* **INSTRUCTIONS FOR THE TASK**
Instruction for the entries that follow: retype exactly the lines from the line with "(* ===== verification/Cron.v ===== *)" to the line with "and [next_fuel] is", both included, and omit all others.

+++

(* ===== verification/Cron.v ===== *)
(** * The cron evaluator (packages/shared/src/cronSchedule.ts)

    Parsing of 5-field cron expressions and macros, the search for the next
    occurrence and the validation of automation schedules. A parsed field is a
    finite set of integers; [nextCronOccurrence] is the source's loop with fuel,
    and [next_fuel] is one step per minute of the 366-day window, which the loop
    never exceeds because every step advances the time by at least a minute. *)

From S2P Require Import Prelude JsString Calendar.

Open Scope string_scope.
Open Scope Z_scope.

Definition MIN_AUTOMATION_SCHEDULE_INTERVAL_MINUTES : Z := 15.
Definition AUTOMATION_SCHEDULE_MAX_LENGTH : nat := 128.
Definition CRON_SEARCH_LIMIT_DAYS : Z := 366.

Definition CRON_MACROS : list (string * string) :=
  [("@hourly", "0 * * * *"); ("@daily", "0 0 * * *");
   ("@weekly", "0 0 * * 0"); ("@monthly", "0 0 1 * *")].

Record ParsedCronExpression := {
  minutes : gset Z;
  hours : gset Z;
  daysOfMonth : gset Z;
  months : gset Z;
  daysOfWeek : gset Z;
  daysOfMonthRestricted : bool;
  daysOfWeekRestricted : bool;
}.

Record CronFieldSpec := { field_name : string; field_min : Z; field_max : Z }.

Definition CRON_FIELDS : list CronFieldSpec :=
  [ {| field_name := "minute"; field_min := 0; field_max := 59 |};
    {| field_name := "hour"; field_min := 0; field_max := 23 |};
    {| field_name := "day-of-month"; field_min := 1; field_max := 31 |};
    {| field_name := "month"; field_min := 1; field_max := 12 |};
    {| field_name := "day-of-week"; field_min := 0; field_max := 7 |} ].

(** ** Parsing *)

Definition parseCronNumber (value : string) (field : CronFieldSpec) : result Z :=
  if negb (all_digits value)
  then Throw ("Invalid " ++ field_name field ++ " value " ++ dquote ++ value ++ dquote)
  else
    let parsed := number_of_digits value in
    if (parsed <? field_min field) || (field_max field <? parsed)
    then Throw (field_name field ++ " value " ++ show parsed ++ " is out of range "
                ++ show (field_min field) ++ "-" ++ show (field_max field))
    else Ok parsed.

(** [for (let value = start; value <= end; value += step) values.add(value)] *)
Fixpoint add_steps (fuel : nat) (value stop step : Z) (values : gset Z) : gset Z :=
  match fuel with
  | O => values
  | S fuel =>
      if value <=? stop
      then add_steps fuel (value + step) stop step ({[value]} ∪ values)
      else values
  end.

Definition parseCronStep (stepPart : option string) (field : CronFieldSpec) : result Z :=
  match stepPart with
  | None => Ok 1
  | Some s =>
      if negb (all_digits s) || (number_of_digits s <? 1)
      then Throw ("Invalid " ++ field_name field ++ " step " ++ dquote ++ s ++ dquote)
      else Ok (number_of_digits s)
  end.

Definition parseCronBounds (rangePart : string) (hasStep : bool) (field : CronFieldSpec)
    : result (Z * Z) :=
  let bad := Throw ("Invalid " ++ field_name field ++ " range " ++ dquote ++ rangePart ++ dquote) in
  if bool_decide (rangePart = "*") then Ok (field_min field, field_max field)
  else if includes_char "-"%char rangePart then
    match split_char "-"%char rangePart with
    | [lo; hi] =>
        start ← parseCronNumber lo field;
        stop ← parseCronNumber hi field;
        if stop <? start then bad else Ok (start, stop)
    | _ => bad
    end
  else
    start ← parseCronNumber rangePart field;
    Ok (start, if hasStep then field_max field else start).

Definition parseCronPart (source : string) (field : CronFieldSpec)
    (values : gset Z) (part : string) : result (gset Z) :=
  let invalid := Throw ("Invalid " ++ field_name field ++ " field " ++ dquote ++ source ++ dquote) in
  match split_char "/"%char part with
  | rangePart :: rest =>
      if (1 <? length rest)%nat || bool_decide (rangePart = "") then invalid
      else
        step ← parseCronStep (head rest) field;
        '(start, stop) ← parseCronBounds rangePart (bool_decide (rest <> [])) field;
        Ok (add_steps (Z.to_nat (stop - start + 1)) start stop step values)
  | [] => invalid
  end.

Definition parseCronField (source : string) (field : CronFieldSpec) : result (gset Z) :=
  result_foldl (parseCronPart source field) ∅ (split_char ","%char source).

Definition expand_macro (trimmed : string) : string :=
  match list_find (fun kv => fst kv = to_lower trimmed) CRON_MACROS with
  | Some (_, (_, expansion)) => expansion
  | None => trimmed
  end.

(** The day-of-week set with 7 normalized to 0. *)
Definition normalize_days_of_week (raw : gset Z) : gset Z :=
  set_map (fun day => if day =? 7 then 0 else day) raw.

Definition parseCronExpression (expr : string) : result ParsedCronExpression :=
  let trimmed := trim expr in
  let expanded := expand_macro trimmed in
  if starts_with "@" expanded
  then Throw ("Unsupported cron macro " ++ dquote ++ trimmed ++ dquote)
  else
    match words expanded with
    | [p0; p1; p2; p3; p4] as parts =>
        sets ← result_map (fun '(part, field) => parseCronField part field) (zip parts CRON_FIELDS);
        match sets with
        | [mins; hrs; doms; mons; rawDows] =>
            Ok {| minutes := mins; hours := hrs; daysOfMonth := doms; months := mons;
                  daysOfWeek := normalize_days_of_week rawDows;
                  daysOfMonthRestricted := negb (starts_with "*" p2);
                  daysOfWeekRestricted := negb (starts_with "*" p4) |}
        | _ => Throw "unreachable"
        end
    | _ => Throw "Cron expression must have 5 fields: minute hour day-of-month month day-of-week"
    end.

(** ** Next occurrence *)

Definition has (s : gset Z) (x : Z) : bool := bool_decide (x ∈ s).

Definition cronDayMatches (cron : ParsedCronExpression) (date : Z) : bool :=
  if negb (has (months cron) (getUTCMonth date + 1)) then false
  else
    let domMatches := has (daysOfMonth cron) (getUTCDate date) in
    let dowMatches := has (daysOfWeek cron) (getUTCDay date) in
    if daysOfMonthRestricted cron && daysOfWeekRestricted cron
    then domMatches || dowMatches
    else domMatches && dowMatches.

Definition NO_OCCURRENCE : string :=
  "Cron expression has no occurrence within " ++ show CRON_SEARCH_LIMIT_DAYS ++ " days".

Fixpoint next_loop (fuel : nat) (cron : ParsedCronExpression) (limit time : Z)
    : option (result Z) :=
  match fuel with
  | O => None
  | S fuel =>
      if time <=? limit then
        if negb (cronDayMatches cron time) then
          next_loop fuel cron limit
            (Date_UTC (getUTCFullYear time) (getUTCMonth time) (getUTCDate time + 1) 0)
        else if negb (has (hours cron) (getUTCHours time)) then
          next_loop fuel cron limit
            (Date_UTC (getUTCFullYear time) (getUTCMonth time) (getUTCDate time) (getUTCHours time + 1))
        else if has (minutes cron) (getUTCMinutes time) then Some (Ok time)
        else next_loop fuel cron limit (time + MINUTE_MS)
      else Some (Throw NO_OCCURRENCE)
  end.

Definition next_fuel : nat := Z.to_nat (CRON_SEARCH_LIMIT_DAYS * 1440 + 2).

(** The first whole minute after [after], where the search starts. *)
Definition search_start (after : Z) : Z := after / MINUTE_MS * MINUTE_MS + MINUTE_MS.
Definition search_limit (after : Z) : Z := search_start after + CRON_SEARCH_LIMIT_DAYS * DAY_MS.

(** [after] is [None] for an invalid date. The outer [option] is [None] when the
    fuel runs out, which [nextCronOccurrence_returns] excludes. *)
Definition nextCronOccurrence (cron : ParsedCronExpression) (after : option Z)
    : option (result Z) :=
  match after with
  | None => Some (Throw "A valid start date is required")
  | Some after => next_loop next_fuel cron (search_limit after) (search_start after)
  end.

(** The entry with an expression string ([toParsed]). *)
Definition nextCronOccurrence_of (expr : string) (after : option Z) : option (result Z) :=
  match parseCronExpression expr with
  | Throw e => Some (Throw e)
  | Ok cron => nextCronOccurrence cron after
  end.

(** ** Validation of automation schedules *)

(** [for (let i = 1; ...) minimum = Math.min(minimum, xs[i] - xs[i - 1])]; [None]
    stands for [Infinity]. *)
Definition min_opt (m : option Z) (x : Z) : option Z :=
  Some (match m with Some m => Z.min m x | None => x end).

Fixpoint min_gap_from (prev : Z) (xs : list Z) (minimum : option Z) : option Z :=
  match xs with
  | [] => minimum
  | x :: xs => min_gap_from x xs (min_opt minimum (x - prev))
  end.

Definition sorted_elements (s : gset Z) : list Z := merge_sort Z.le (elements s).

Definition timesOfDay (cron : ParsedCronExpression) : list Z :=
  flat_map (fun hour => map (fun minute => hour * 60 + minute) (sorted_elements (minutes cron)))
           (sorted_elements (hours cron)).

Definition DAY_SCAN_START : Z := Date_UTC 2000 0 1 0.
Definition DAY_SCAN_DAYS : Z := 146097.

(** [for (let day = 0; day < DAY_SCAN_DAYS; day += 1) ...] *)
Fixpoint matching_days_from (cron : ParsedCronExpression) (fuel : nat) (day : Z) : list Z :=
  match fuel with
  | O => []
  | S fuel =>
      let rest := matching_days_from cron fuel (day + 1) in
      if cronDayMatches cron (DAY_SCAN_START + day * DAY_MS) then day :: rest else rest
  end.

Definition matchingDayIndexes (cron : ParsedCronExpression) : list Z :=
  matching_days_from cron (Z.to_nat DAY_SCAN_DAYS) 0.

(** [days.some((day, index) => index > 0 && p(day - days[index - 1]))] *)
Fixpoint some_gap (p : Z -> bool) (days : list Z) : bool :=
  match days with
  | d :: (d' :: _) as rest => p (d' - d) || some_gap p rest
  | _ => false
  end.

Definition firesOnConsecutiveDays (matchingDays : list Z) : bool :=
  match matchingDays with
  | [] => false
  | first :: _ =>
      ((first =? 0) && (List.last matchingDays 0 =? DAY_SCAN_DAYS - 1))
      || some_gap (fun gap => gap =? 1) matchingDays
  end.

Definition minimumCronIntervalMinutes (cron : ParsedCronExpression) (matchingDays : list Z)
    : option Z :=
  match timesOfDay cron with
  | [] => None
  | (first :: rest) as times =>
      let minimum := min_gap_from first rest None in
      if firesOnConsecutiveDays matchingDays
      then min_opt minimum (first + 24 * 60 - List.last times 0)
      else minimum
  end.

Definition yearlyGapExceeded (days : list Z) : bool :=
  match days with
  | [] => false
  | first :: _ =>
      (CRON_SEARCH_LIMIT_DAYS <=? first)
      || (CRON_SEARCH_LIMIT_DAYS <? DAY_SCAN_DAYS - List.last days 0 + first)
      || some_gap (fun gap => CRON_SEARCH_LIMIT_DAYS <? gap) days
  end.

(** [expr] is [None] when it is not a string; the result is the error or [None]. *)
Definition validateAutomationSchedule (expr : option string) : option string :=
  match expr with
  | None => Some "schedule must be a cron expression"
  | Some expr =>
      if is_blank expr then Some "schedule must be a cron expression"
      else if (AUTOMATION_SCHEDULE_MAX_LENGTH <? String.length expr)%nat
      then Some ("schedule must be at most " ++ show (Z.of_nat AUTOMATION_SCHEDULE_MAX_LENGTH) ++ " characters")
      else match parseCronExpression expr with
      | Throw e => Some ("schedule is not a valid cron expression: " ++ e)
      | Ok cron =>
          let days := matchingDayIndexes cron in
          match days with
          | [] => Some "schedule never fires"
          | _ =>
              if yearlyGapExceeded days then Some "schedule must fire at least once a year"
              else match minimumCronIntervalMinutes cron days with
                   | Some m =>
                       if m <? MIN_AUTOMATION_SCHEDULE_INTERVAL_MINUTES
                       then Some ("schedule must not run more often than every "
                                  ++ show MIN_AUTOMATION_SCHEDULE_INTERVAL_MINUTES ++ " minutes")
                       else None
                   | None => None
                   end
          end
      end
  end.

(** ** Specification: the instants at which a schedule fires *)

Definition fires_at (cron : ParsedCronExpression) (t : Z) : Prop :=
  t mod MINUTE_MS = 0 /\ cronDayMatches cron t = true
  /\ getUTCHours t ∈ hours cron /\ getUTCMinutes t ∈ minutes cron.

+++

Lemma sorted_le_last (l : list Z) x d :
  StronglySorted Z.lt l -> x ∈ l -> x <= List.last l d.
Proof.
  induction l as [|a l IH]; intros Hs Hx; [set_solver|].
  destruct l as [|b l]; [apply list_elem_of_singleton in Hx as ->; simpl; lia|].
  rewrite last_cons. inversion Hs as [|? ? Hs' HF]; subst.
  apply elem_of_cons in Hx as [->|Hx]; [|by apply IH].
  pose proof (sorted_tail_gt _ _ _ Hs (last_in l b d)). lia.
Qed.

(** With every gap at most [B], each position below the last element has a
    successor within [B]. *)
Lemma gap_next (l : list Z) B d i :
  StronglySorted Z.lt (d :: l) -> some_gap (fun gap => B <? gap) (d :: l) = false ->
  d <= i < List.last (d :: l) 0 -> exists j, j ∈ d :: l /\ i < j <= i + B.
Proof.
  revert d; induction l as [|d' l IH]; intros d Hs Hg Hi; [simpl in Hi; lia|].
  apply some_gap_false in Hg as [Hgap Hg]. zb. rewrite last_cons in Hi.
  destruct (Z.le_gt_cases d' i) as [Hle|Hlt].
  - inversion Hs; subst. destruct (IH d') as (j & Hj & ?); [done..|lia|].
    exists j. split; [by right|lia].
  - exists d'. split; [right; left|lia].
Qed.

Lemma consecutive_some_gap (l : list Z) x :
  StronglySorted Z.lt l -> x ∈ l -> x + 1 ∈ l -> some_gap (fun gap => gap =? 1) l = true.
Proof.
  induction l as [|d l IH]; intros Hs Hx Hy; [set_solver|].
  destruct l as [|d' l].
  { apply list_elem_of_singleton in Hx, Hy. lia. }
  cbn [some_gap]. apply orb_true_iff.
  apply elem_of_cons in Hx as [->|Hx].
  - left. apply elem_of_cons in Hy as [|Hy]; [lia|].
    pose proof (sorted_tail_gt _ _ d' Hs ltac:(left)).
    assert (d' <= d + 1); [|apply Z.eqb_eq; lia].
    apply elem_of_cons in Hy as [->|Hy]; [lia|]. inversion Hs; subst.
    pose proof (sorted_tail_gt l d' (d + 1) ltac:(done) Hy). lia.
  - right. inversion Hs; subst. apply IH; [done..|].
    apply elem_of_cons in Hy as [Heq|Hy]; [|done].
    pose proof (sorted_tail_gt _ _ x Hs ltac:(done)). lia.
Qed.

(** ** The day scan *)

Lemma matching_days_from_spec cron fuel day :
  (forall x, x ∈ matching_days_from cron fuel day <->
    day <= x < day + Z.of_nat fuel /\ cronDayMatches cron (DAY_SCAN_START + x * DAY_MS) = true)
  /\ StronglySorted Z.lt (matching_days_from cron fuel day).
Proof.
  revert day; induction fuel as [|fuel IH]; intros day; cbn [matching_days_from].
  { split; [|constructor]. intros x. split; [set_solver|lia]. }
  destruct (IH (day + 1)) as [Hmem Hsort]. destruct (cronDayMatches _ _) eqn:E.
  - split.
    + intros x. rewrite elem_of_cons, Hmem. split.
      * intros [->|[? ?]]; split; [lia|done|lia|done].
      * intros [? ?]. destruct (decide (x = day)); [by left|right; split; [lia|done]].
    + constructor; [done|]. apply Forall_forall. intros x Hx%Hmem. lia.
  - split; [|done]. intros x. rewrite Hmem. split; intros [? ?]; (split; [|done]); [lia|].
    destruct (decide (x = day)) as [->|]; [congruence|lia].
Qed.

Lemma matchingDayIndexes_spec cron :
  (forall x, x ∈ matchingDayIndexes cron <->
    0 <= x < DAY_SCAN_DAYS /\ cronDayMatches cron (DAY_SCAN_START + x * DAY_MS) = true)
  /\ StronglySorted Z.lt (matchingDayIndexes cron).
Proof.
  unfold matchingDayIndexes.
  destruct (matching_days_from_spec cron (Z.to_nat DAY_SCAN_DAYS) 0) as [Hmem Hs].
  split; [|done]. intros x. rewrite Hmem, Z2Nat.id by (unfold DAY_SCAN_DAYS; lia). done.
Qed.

+++

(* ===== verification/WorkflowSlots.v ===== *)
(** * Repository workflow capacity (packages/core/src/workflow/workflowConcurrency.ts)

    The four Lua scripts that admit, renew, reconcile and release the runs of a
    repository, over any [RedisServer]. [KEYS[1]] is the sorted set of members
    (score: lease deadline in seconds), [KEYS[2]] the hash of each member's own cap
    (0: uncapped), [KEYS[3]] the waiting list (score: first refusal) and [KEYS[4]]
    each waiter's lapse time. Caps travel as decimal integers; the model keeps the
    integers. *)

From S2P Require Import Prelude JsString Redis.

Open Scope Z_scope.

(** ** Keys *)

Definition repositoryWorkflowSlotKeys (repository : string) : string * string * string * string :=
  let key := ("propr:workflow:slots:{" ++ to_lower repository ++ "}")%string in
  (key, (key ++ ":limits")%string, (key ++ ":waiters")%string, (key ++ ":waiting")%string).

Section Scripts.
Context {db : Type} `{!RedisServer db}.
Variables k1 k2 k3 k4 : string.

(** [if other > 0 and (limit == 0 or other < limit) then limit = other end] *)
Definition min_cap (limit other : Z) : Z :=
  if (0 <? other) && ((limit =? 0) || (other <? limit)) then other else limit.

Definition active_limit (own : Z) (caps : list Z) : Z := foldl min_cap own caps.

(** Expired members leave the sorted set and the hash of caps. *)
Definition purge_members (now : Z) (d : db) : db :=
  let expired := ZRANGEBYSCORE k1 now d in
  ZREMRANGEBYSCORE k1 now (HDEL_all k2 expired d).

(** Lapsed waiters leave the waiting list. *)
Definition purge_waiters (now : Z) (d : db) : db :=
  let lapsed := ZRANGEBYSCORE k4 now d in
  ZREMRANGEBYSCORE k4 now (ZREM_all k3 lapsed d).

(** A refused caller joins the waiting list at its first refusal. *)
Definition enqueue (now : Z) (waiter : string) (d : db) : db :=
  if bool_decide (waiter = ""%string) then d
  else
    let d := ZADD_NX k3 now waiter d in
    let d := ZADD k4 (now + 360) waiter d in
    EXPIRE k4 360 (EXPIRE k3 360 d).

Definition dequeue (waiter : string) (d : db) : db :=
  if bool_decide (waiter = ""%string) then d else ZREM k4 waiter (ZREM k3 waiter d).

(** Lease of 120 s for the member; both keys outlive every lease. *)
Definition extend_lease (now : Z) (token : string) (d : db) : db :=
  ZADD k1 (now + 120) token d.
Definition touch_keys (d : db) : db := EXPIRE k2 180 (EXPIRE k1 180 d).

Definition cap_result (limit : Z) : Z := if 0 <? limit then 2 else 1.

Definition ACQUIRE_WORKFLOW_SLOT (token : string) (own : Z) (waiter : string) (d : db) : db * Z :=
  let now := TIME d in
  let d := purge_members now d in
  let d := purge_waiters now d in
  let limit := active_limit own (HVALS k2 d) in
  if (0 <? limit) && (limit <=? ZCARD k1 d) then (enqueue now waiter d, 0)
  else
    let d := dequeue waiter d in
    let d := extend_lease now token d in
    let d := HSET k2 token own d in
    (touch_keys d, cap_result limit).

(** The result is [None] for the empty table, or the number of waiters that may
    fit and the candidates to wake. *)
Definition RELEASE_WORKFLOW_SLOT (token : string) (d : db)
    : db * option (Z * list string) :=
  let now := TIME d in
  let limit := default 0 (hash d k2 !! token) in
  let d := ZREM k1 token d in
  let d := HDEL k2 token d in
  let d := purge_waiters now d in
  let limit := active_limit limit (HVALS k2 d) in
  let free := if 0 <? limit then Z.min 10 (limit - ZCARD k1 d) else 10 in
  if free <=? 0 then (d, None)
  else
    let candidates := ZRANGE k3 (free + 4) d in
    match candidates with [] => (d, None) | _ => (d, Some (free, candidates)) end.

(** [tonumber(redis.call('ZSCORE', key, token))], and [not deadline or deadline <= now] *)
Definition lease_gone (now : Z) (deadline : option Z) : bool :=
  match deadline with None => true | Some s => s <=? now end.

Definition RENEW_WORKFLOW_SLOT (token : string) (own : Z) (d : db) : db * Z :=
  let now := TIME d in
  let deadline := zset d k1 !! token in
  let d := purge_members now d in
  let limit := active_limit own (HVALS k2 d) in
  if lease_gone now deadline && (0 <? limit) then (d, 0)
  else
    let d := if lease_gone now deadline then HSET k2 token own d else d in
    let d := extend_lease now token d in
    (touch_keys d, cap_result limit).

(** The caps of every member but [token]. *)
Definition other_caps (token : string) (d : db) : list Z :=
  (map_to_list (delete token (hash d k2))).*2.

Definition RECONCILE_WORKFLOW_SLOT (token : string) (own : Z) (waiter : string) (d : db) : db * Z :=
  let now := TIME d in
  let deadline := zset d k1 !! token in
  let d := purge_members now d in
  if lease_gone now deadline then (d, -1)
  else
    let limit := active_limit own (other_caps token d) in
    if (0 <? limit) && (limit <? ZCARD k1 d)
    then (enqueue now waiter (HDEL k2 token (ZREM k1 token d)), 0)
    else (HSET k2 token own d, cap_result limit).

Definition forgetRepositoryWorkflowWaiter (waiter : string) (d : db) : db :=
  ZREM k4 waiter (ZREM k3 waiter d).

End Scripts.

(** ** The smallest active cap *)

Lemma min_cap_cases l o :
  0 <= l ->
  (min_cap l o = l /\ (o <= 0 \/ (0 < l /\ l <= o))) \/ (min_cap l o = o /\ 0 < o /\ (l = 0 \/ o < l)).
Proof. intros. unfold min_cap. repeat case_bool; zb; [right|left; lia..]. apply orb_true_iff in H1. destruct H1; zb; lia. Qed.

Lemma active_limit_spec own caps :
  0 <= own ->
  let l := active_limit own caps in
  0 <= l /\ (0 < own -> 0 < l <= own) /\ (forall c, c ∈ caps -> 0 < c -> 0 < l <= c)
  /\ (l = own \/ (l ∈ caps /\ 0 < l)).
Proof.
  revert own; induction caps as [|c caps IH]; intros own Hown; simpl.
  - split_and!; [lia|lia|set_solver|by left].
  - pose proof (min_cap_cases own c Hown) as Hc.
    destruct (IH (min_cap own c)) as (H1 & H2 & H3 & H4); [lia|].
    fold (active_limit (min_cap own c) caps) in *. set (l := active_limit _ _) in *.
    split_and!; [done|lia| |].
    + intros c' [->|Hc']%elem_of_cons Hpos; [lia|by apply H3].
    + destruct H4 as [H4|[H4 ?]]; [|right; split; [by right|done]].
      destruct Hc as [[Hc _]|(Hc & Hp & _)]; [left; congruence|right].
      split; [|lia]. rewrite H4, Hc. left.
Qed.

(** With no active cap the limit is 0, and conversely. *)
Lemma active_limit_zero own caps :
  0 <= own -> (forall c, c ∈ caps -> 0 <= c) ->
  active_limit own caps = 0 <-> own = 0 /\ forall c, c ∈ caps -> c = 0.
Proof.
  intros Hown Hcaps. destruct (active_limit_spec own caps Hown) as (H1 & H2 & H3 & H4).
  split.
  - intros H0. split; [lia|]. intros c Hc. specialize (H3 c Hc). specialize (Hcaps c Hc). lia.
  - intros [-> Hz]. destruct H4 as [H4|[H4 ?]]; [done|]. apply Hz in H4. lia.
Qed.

+++

* **FINISHED TASK**
(* ===== verification/Cron.v ===== *)
(** * The cron evaluator (packages/shared/src/cronSchedule.ts)

    Parsing of 5-field cron expressions and macros, the search for the next
    occurrence and the validation of automation schedules. A parsed field is a
    finite set of integers; [nextCronOccurrence] is the source's loop with fuel,
    and [next_fuel] is one step per minute of the 366-day window, which the loop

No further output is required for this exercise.